ASSIGNMENT -> From the first line of the records below through the line containing "- unfold appended_text. cbn [cycles", copy everything exactly and nothing more.

MATERIAL FOR THIS TASK ->
/---

Lemma cycles_lines e es file :
  exists content,
    cycles JSON_stringify (e :: es) file = Some content /\
    split NL content =
      slice_last (N.to_nat MAX_LINES)
        (split NL (appended_text JSON_stringify file (e :: es))).
Proof.
  revert e file. induction es as [|e2 es IH]; intros e file.
  - unfold appended_text. cbn [cycles fold_left List.map List.concat].
    rewrite app_nil_r.
    destruct (logExecution_lines JSON_stringify (fst e) (snd e) file)
      as (c & Hc & Hl).
    exists c. split; [exact Hc|exact Hl].
  - change (cycles JSON_stringify (e :: e2 :: es) file)
      with (cycles JSON_stringify (e2 :: es)
              (logExecution JSON_stringify (fst e) (snd e) file)).
    set (X := default [] file ++ logContent JSON_stringify (fst e) (snd e)).
    assert (Hall : appended_text JSON_stringify file (e :: e2 :: es)
                   = X ++ List.concat (List.map
                       (fun e => logContent JSON_stringify (fst e) (snd e))
                       (e2 :: es))).
    { unfold appended_text, X. cbn [List.map List.concat].
      now rewrite app_assoc. }
    unfold logExecution, appendFile. fold X.
    destruct (trimLogFile_cases X) as [[Hle Htrim]|(Hlt & d & c1 & Htrim & HX & Hl)];
      rewrite Htrim.
    + destruct (IH e2 (Some X)) as (content & Hc & Hlines).
      exists content. split; [exact Hc|].
      rewrite Hlines. unfold appended_text at 1.
      change (default [] (Some X)) with X.
      now rewrite Hall.
    + destruct (IH e2 (Some c1)) as (content & Hc & Hlines).
      exists content. split; [exact Hc|].
      rewrite Hlines, Hall. unfold appended_text.
      change (default [] (Some c1)) with c1.
      set (R := List.concat _).
      replace (X ++ R) with (d ++ NL :: (c1 ++ R))
        by (rewrite HX, <- app_assoc; reflexivity).
      rewrite split_sep_app.
      symmetry. apply slice_last_app.
      rewrite length_split_app, Hl, length_slice_last.
      pose proof (length_split_pos NL R). unfold MAX_LINES in *. lia.
Qed.

(** X8. Trimming after every append gives the same file as one trim at
    the end: after one or more cycles the lines of the log file are the
    last [MAX_LINES] lines of the previous content followed by all the
    entries, so its line count is within the ceiling. *)
Theorem cycles_keep_last_lines
    (e : list N * LogCall) (es : list (list N * LogCall))
    (file : option (list N)) :
  exists content,
    cycles JSON_stringify (e :: es) file = Some content /\
    split NL content =
      slice_last (N.to_nat MAX_LINES)
        (split NL (appended_text JSON_stringify file (e :: es))) /\
    (line_count (cycles JSON_stringify (e :: es) file) <= N.to_nat MAX_LINES)%nat.
Proof.
  destruct (cycles_lines e es file) as (content & Hc & Hl).
  exists content. split; [exact Hc|]. split; [exact Hl|].
  rewrite Hc. unfold line_count. rewrite Hl, length_slice_last. lia.
Qed.

(** X9. While everything appended stays within the ceiling, nothing is
    dropped: the file is the previous content followed by the whole
    entries, in the order of the cycles. *)
Theorem cycles_within_ceiling_keep_everything
    (e : list N * LogCall) (es : list (list N * LogCall))
    (file : option (list N))
    (Hfits : N.of_nat (length (split NL (appended_text JSON_stringify file (e :: es))))
             <= MAX_LINES) :
  cycles JSON_stringify (e :: es) file
    = Some (appended_text JSON_stringify file (e :: es)).
Proof.
  destruct (cycles_lines e es file) as (content & Hc & Hl).
  rewrite Hc. f_equal.
  rewrite slice_last_all in Hl by (unfold MAX_LINES in *; lia).
  rewrite <- (join_split NL content), Hl. apply join_split.
Qed.

End Cycles.

Lemma cycles_within_ceiling_keep_everything_witness :
  cycles stringify_empty [(a_timestamp, short_call); (a_timestamp, short_call)] None
    = Some (logContent stringify_empty a_timestamp short_call
            ++ logContent stringify_empty a_timestamp short_call).
Proof.
  rewrite (cycles_within_ceiling_keep_everything stringify_empty
             (a_timestamp, short_call) [(a_timestamp, short_call)] None).
  - unfold appended_text. cbn [List.map List.concat fst snd].
    now rewrite app_nil_r.
  - vm_compute. discriminate.
Defined.

(** ** [getRecentLogs] *)

Lemma slice_from_negative {A} (n : Z) (l : list A) :
  (0 < n)%Z -> slice_from (- n) l = slice_last (Z.to_nat n) l.
Proof.
  intros Hn. unfold slice_from, slice_last.
  replace (- n <? 0)%Z with true by (symmetry; apply Z.ltb_lt; lia).
  f_equal. lia.
Qed.

Lemma join_skipn_suffix sep k lines :
  exists front, join sep lines = front ++ join sep (skipn k lines).
Proof.
  destruct (Nat.le_gt_cases (length lines) k) as [Hk|Hk].
  - rewrite skipn_all2 by exact Hk. exists (join sep lines).
    now rewrite app_nil_r.
  - destruct k as [|k]; [now exists []|].
    exists (join sep (firstn (S k) lines) ++ [sep]).
    rewrite <- (firstn_skipn (S k) lines) at 1.
    rewrite join_app.
    + now rewrite <- app_assoc.
    + intros H. apply (f_equal (@length _)) in H.
      rewrite length_firstn in H. cbn [length] in H. lia.
    + intros H. apply (f_equal (@length _)) in H.
      rewrite length_skipn in H. cbn [length] in H. lia.
Qed.

(** [trimLogFile] reads the log with [file.text()] as well. The byte
    order mark that this drops stands in the first line, and a trim
    drops the first line whole: reading the content as it is gives the
    same file. *)
Lemma trimLogFile_reads_text content :
  (if MAX_LINES <? N.of_nat (length (split NL (file_text content)))
   then Some (join NL (slice_last (N.to_nat MAX_LINES) (split NL (file_text content))))
   else Some content)
  = trimLogFile (Some content).
Proof.
  unfold trimLogFile. destruct content as [|c text]; [reflexivity|].
  cbn [file_text]. destruct (N.eqb_spec c BOM) as [->|Hc]; [|reflexivity].
  assert (Hs : exists l ls, split NL text = l :: ls /\
                            split NL (BOM :: text) = (BOM :: l) :: ls).
  { cbn [split]. change (BOM =? NL) with false. cbv iota.
    pose proof (split_not_nil NL text).
    destruct (split NL text) as [|l ls]; [congruence|]. eauto. }
  destruct Hs as (l & ls & E1 & E2). rewrite E1, E2. cbn [length].
  destruct (MAX_LINES <? N.of_nat (S (length ls))) eqn:E; [|reflexivity].
  apply N.ltb_lt in E. unfold slice_last. cbn [length].
  replace (S (length ls) - N.to_nat MAX_LINES)%nat
    with (S (length ls - N.to_nat MAX_LINES))%nat by (unfold MAX_LINES in *; lia).
  reflexivity.
Qed.

(** The text of a file is its content, without the byte order mark when
    the content begins with one. *)
Lemma file_text_cases content :
  (file_text content = content /\ hd 0 content <> BOM) \/
  content = BOM :: file_text content.
Proof.
  destruct content as [|c rest]; [left; split; [reflexivity|discriminate]|].
  cbn [file_text hd]. destruct (N.eqb_spec c BOM) as [->|Hc]; auto.
Qed.

(** X10. For a count of at least one, [getRecentLogs] returns the last
    [10 * count] lines of the text of the log file (all of them when
    there are fewer), the text being the content without a byte order
    mark in front: a suffix of the file, whatever the entries are, so it
    may begin inside an entry. *)
Theorem getRecentLogs_returns_last_lines
    (count : Z) (content : list N) (Hcount : (1 <= count)%Z) :
  split NL (getRecentLogs count (Some content))
    = slice_last (Z.to_nat (10 * count)) (split NL (file_text content)) /\
  (length (split NL (getRecentLogs count (Some content)))
     <= Z.to_nat (10 * count))%nat /\
  (exists front, content = front ++ getRecentLogs count (Some content)) /\
  (file_text content = content \/ content = BOM :: file_text content).
Proof.
  unfold getRecentLogs.
  replace (- count * 10)%Z with (- (10 * count))%Z by lia.
  rewrite slice_from_negative by lia.
  set (text := file_text content).
  assert (Hl : split NL (join NL (slice_last (Z.to_nat (10 * count)) (split NL text)))
               = slice_last (Z.to_nat (10 * count)) (split NL text)).
  { apply split_join.
    - intros H. apply (f_equal (@length _)) in H.
      rewrite length_slice_last in H. cbn [length] in H.
      pose proof (length_split_pos NL text). lia.
    - apply Forall_slice_last, split_no_sep. }
  split; [exact Hl|]. split; [|split].
  - rewrite Hl, length_slice_last. lia.
  - unfold slice_last.
    destruct (join_skipn_suffix NL
                (length (split NL text) - Z.to_nat (10 * count))
                (split NL text)) as [front H].
    rewrite join_split in H.
    destruct (file_text_cases content) as [[E _]|E]; fold text in E.
    + exists front. now rewrite <- H.
    + exists (BOM :: front). rewrite E at 1. cbn [app]. now rewrite <- H.
  - destruct (file_text_cases content) as [[E _]|E]; auto.
Qed.

Lemma getRecentLogs_returns_last_lines_witness :
  length (split NL (logContent stringify_empty a_timestamp short_call)) = 12%nat /\
  length (split NL (getRecentLogs 1
            (Some (logContent stringify_empty a_timestamp short_call)))) = 10%nat.
Proof.
  destruct (getRecentLogs_returns_last_lines 1
              (logContent stringify_empty a_timestamp short_call)) as (H & _ & _);
    [lia|].
  split; [vm_compute; reflexivity|].
  rewrite H. vm_compute. reflexivity.
Defined.

(** X11. A count of zero does not give an empty answer: [slice(-0)] is
    [slice(0)], and [getRecentLogs(0)] returns the whole text of the
    file, which is its content but for a byte order mark in front. *)
Theorem getRecentLogs_zero_returns_whole_file (content : list N) :
  getRecentLogs 0 (Some content) = file_text content /\
  (file_text content = content \/ content = BOM :: file_text content).
Proof.
  split.
  - unfold getRecentLogs, slice_from.
    cbn [Z.opp Z.mul Z.ltb Z.compare Z.to_nat skipn]. apply join_split.
  - destruct (file_text_cases content) as [[E _]|E]; auto.
Qed.

(** A log file that begins with a byte order mark is returned without
    it. *)
Example getRecentLogs_drops_the_byte_order_mark :
  getRecentLogs 0 (Some (BOM :: lit "hello")) = lit "hello".
Proof. vm_compute. reflexivity. Qed.

(** ** [parseParam] *)

Lemma split_cons_no_sep sep l s :
  ~ In sep l -> split sep (l ++ sep :: s) = l :: split sep s.
Proof. apply split_app_sep. Qed.

Lemma hd_split_take_while sep s :
  hd [] (split sep s) = take_while (fun c => negb (c =? sep)) s.
Proof.
  induction s as [|c s IH]; [reflexivity|].
  cbn [split take_while]. destruct (c =? sep); [reflexivity|].
  cbn [negb]. rewrite <- IH.
  pose proof (split_not_nil sep s). destruct (split sep s); [congruence|reflexivity].
Qed.

Lemma length_split_count sep s :
  length (split sep s) = S (count_occ N.eq_dec s sep).
Proof.
  induction s as [|c s IH]; [reflexivity|].
  rewrite length_split_cons, IH. cbn [count_occ].
  destruct (N.eqb_spec c sep) as [->|Hne].
  - now destruct (N.eq_dec sep sep).
  - now destruct (N.eq_dec c sep).
Qed.

(** X12. [parseParam] returns null exactly when the first word of the
    annotation, the text before its first space, holds fewer than two
    colons. *)
Theorem parseParam_null_iff_fewer_than_two_colons (value : list N) :
  parseParam value = None <->
  (count_occ N.eq_dec (first_word value) COLON < 2)%nat.
Proof.
  unfold parseParam, first_word. rewrite hd_split_take_while.
  set (word := take_while _ value).
  pose proof (length_split_count COLON word) as Hlen.
  destruct (split COLON word) as [|a [|b [|c rest]]]; cbn [length] in Hlen.
  - lia.
  - split; [lia|reflexivity].
  - split; [lia|reflexivity].
  - split; [discriminate|lia].
Qed.

Lemma split_definition3 name type req :
  ~ In COLON name -> ~ In COLON type -> ~ In COLON req ->
  split COLON (name ++ COLON :: type ++ COLON :: req) = [name; type; req].
Proof.
  intros Hn Ht Hr.
  rewrite split_cons_no_sep by exact Hn.
  rewrite split_cons_no_sep by exact Ht.
  now rewrite split_no_sep_single by exact Hr.
Qed.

\---

TASK ANSWER ->
Lemma cycles_lines e es file :
  exists content,
    cycles JSON_stringify (e :: es) file = Some content /\
    split NL content =
      slice_last (N.to_nat MAX_LINES)
        (split NL (appended_text JSON_stringify file (e :: es))).
Proof.
  revert e file. induction es as [|e2 es IH]; intros e file.
  - unfold appended_text. cbn [cycles fold_left List.map List.concat].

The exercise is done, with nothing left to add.